(* ===================================================================== *)
(** * Part XIX.  Locations, alias keys and transpiled text                *)
(* ===================================================================== *)

Section LocationCases.
Import project_contracts.
#[local] Arguments String.append : simpl nomatch.

(** X13.  [imports] returns the locations of the import declarations whose
    location is a string location, in the order of the declarations and with
    repetitions; a location is among them exactly when some declaration
    imports it as a string location, so address imports never are. *)
Theorem imports_string_locations c :
  imports c = stringLocations (ast.ImportDeclarations (program c)) ∧
  (∀ loc, loc ∈ imports c ↔
          ∃ d, d ∈ ast.ImportDeclarations (program c) ∧
               ast.Location d = common.StringLocation loc).
Proof.
  split; [apply imports_stringLocations|].
  intros loc. rewrite imports_stringLocations. unfold stringLocations.
  rewrite list_elem_of_omap. split.
  - intros (d & Hd & Hloc). exists d. split; [done|].
    destruct (ast.Location d) as [s|l]; [|done]. by injection Hloc as ->.
  - intros (d & Hd & Hloc). exists d. split; [done|]. by rewrite Hloc.
Qed.

(** ** The alias key *)

Lemma Contains_slash_cons c s :
  strings.Contains (String c s) "/" = Ascii.eqb "/" c || strings.Contains s "/".
Proof.
  cbn [strings.Contains strings.HasPrefix].
  destruct (Ascii.eqb "/" c); [by destruct s|done].
Qed.

Lemma Contains_slash_app a b :
  strings.Contains (a +:+ "/" +:+ b) "/" = true.
Proof.
  induction a as [|c a IH].
  - change (EmptyString +:+ "/" +:+ b) with (String "/" b).
    by rewrite Contains_slash_cons.
  - change (String c a +:+ "/" +:+ b) with (String c (a +:+ "/" +:+ b)).
    rewrite Contains_slash_cons, IH. by destruct (Ascii.eqb "/" c).
Qed.

Lemma stripTrailingSlashes_name name :
  name ≠ EmptyString → strings.Contains name "/" = false →
  filepath.stripTrailingSlashes name = name.
Proof.
  induction name as [|c name IH]; [done|]. intros _.
  rewrite Contains_slash_cons. intros [Hc Hname]%orb_false_iff.
  cbn [filepath.stripTrailingSlashes].
  destruct name as [|d name].
  - cbn. unfold path.slash. rewrite Ascii.eqb_sym, Hc. done.
  - rewrite IH by done. done.
Qed.

Lemma stripTrailingSlashes_app x name :
  name ≠ EmptyString → strings.Contains name "/" = false →
  filepath.stripTrailingSlashes (x +:+ name) = x +:+ name.
Proof.
  intros Hne Hname. induction x as [|c x IH].
  - by apply stripTrailingSlashes_name.
  - change (String c x +:+ name) with (String c (x +:+ name)).
    cbn [filepath.stripTrailingSlashes]. rewrite IH.
    destruct (x +:+ name) eqn:Heq; [|done].
    destruct x; [|done]. by destruct name.
Qed.

Lemma lastElement_name name :
  strings.Contains name "/" = false → filepath.lastElement name = name.
Proof.
  destruct name as [|c name]; [done|].
  rewrite Contains_slash_cons. intros [Hc Hname]%orb_false_iff.
  cbn [filepath.lastElement]. rewrite Hname.
  unfold path.slash. by rewrite Ascii.eqb_sym, Hc.
Qed.

Lemma lastElement_app dir name :
  strings.Contains name "/" = false →
  filepath.lastElement (dir +:+ "/" +:+ name) = name.
Proof.
  intros Hname. induction dir as [|c dir IH].
  - change (EmptyString +:+ "/" +:+ name) with (String "/" name).
    cbn [filepath.lastElement]. by rewrite Hname.
  - change (String c dir +:+ "/" +:+ name) with (String c (dir +:+ "/" +:+ name)).
    cbn [filepath.lastElement]. by rewrite Contains_slash_app.
Qed.

Lemma lastElement_no_slash p : strings.Contains (filepath.lastElement p) "/" = false.
Proof.
  induction p as [|c p IH]; [done|]. cbn [filepath.lastElement].
  destruct (strings.Contains p "/") eqn:Hp; [done|].
  destruct (Ascii.eqb c path.slash) eqn:Hc; [done|].
  rewrite Contains_slash_cons, Hp. unfold path.slash in Hc.
  by rewrite Ascii.eqb_sym, Hc.
Qed.

Lemma lastElement_stripped p :
  filepath.lastElement (filepath.stripTrailingSlashes p) = EmptyString →
  filepath.stripTrailingSlashes p = EmptyString.
Proof.
  induction p as [|c p IH]; [done|]. cbn [filepath.stripTrailingSlashes].
  destruct (filepath.stripTrailingSlashes p) as [|d s] eqn:Hs.
  - destruct (Ascii.eqb c path.slash) eqn:Hc; [done|].
    cbn [filepath.lastElement strings.Contains strings.HasPrefix]. by rewrite Hc.
  - cbn [filepath.lastElement].
    destruct (strings.Contains (String d s) "/"); [intros Hl; by specialize (IH Hl)|].
    by destruct (Ascii.eqb c path.slash).
Qed.

Lemma replaceAll_no_slash s :
  strings.Contains s "/" = false →
  ∀ skip, strings.Contains (strings.replaceAll ".cdc" EmptyString skip s) "/" = false.
Proof.
  induction s as [|c s IH]; [done|].
  rewrite Contains_slash_cons. intros [Hc Hs]%orb_false_iff skip.
  cbn [strings.replaceAll]. destruct skip as [|k]; [|by apply IH].
  destruct (strings.HasPrefix (String c s) ".cdc").
  - change (EmptyString +:+ ?x) with x. by apply IH.
  - rewrite Contains_slash_cons, Hc. by apply IH.
Qed.

(** X14.  The alias key of a location depends on its last path element only:
    a location that ends in a slash and a non-empty name without slashes has
    the alias key of the name alone, which is the name with every [.cdc]
    removed.  Imports of files with the same name from different directories
    are therefore looked up under one alias key. *)
Theorem getAliasForImport_ignores_directory dir name :
  name ≠ EmptyString → strings.Contains name "/" = false →
  getAliasForImport (dir +:+ "/" +:+ name) = getAliasForImport name ∧
  getAliasForImport name = strings.ReplaceAll name ".cdc" EmptyString.
Proof.
  intros Hne Hname. unfold getAliasForImport.
  assert (filepath.Base name = name) as Hb1.
  { unfold filepath.Base.
    rewrite stripTrailingSlashes_name, lastElement_name by done. by destruct name. }
  assert (filepath.Base (dir +:+ "/" +:+ name) = name) as Hb2.
  { unfold filepath.Base.
    destruct (dir +:+ "/" +:+ name) eqn:Heq; [by destruct dir|]. rewrite <- Heq.
    replace (dir +:+ "/" +:+ name) with ((dir +:+ "/") +:+ name) at 1
      by apply append_assoc.
    rewrite stripTrailingSlashes_app by done.
    rewrite append_assoc, lastElement_app by done. by destruct name. }
  by rewrite Hb1, Hb2.
Qed.

(** X15.  An alias key holds no slash, with one exception: a non-empty
    location made of slashes only has the key [/].  The empty location has
    the key [.]. *)
Theorem getAliasForImport_no_slash location :
  (strings.Contains (getAliasForImport location) "/" = false ∨
   (getAliasForImport location = "/" ∧ location ≠ EmptyString ∧
    filepath.stripTrailingSlashes location = EmptyString)) ∧
  getAliasForImport EmptyString = ".".
Proof.
  split; [|done]. unfold getAliasForImport, filepath.Base.
  destruct location as [|c rest] eqn:Heq; [by left|]. rewrite <- Heq.
  destruct (filepath.lastElement (filepath.stripTrailingSlashes location)) as [|d s] eqn:Hlast.
  - right. split; [done|]. split; [by rewrite Heq|]. by apply lastElement_stripped.
  - left. unfold strings.ReplaceAll. cbn [String.eqb].
    apply replaceAll_no_slash. rewrite <- Hlast. apply lastElement_no_slash.
Qed.

(** ** Transpiled text *)

(** X16.  [TranspiledCode] returns the code of the contract as it is when
    the quoted form of none of its recorded locations occurs in it, and so
    in particular for a contract without recorded dependencies and
    aliases. *)
Theorem TranspiledCode_no_occurrence h c depOrder aliasOrder :
  (∀ loc, is_Some (dependencies c !! loc) ∨ is_Some (aliases c !! loc) →
          strings.Index (code c) (quoted loc) = None) →
  TranspiledCode h c depOrder aliasOrder = code c.
Proof.
  intros Hno. unfold TranspiledCode.
  assert (∀ l,
            fold_left
              (fun code0 location =>
                 match dependencies c !! location with
                 | Some dep =>
                     strings.Replace1 code0 (quoted location)
                       ("0x" +:+ flow.Address_String (Target h dep))
                 | None => code0
                 end) l (code c) = code c) as Hdeps.
  { induction l as [|loc l IH]; cbn [fold_left]; [done|].
    destruct (dependencies c !! loc) as [d|] eqn:Hd; [|done].
    rewrite Replace1_absent; [done|]. apply Hno. left. by eexists. }
  rewrite Hdeps.
  induction (aliasOrder (keys (aliases c))) as [|loc l IH]; cbn [fold_left]; [done|].
  destruct (aliases c !! loc) as [a|] eqn:Ha; [|done].
  rewrite Replace1_absent; [done|]. apply Hno. right. by eexists.
Qed.

End LocationCases.

(* ===================================================================== *)
(** * Part XX.  What resolution records                                   *)
(* ===================================================================== *)

Section Recorded.
Import project_contracts.
#[local] Arguments String.append : simpl nomatch.

Lemma lookup_deref (h : heap) c v : (c < length h)%nat → deref h c = v → h !! c = Some v.
Proof.
  intros Hlt <-. unfold deref. destruct (h !! c) as [w|] eqn:Hc; [done|].
  apply lookup_ge_None in Hc. lia.
Qed.

(** The first loop of [PrepareForDeployment] on a working set in which every
    import of the contracts of [order] resolves: each of these contracts has
    its imports resolved in the order of its declarations, and every other
    contract of the store stays as it is. *)
Lemma resolveContracts_resolved p order :
  ∀ h, wf p h → NoDup order →
    (∀ k c loc, k ∈ order → p_contracts p !! k = Some c →
                loc ∈ imports (deref h c) → resolves p k loc) →
    ∃ h', resolveContracts p order h = (h', None) ∧
          length h' = length h ∧ wf p h' ∧
          (∀ k c, k ∈ order → p_contracts p !! k = Some c →
                  deref h' c = resolved p (deref h c) (imports (deref h c))) ∧
          (∀ c, (∀ k, k ∈ order → p_contracts p !! k ≠ Some c) → h' !! c = h !! c).
Proof.
  induction order as [|k order IH]; intros h Hwf Hnd Hres; cbn [resolveContracts].
  - exists h. split; [done|]. split; [done|]. split; [done|]. split; [|done].
    intros k c Hk. by apply elem_of_nil in Hk.
  - apply NoDup_cons in Hnd as [Hk Hnd].
    destruct (p_contracts p !! k) as [c|] eqn:Hc.
    + destruct (wf_ptr _ _ Hwf k c Hc) as (v & Hv & Hsrc).
      pose proof (deref_lookup _ _ _ Hv) as Hderef.
      pose proof (lookup_lt_Some _ _ _ Hv) as Hlt.
      rewrite (resolveLocations_spec p c _ h v Hv). rewrite Hderef.
      assert (firstUnresolved p (name v) (source v) (imports v) = None) as ->.
      { apply firstUnresolved_None. intros loc Hloc. rewrite Hsrc.
        apply (Hres k c loc); [left|done|by rewrite Hderef]. }
      set (v' := resolved p v (imports v)).
      assert (wf p (<[c := v']> h)) as Hwf1.
      { apply (wf_update p h k c v' Hwf Hc).
        - rewrite Hderef. apply resolved_same.
        - rewrite <- Hsrc. apply resolved_consistent; [|done].
          rewrite Hsrc. rewrite <- Hderef. by apply (wf_deps _ _ Hwf). }
      assert (∀ k' c', k' ∈ order → p_contracts p !! k' = Some c' → c ≠ c') as Hother.
      { intros k' c' Hk' Hc' <-.
        apply Hk. by rewrite <- (wf_ptr_inj p h k' k c Hwf Hc' Hc). }
      destruct (IH (<[c := v']> h) Hwf1 Hnd) as (h' & -> & Hlen & Hwf' & Hin & Hout).
      { intros k' c' loc Hk' Hc'. rewrite deref_insert_ne by by eapply Hother.
        intros Hloc. apply (Hres k' c' loc); [by right|done|done]. }
      exists h'. split; [done|]. split; [by rewrite Hlen, length_insert|].
      split; [done|]. split.
      * intros k' c' [->|Hk']%elem_of_cons Hc'.
        -- assert (c' = c) as -> by congruence.
           unfold deref at 1. rewrite Hout.
           ++ rewrite list_lookup_insert_eq by done. by rewrite Hderef.
           ++ intros k' Hk' Hc''. by apply (Hother k' c Hk' Hc'').
        -- rewrite (Hin k' c' Hk' Hc').
           by rewrite deref_insert_ne by by eapply Hother.
      * intros c0 Hc0. rewrite Hout.
        -- apply list_lookup_insert_ne. intros <-. by apply (Hc0 k ltac:(left)).
        -- intros k' Hk'. apply Hc0. by right.
    + destruct (IH h Hwf Hnd) as (h' & -> & Hlen & Hwf' & Hin & Hout).
      { intros k' c' loc Hk' Hc' Hloc. apply (Hres k' c' loc); [by right|done|done]. }
      exists h'. split; [done|]. split; [done|]. split; [done|]. split.
      * intros k' c' [->|Hk']%elem_of_cons Hc'; [congruence|by apply (Hin k' c')].
      * intros c0 Hc0. apply Hout. intros k' Hk'. apply Hc0. by right.
Qed.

:: ACTION ITEM ::
Scan the entries above for the word "only", then copy every line in which it occurs.

:: RESPONSE TO THE EXERCISE ::
(** X14.  The alias key of a location depends on its last path element only:
    location made of slashes only has the key [/].  The empty location has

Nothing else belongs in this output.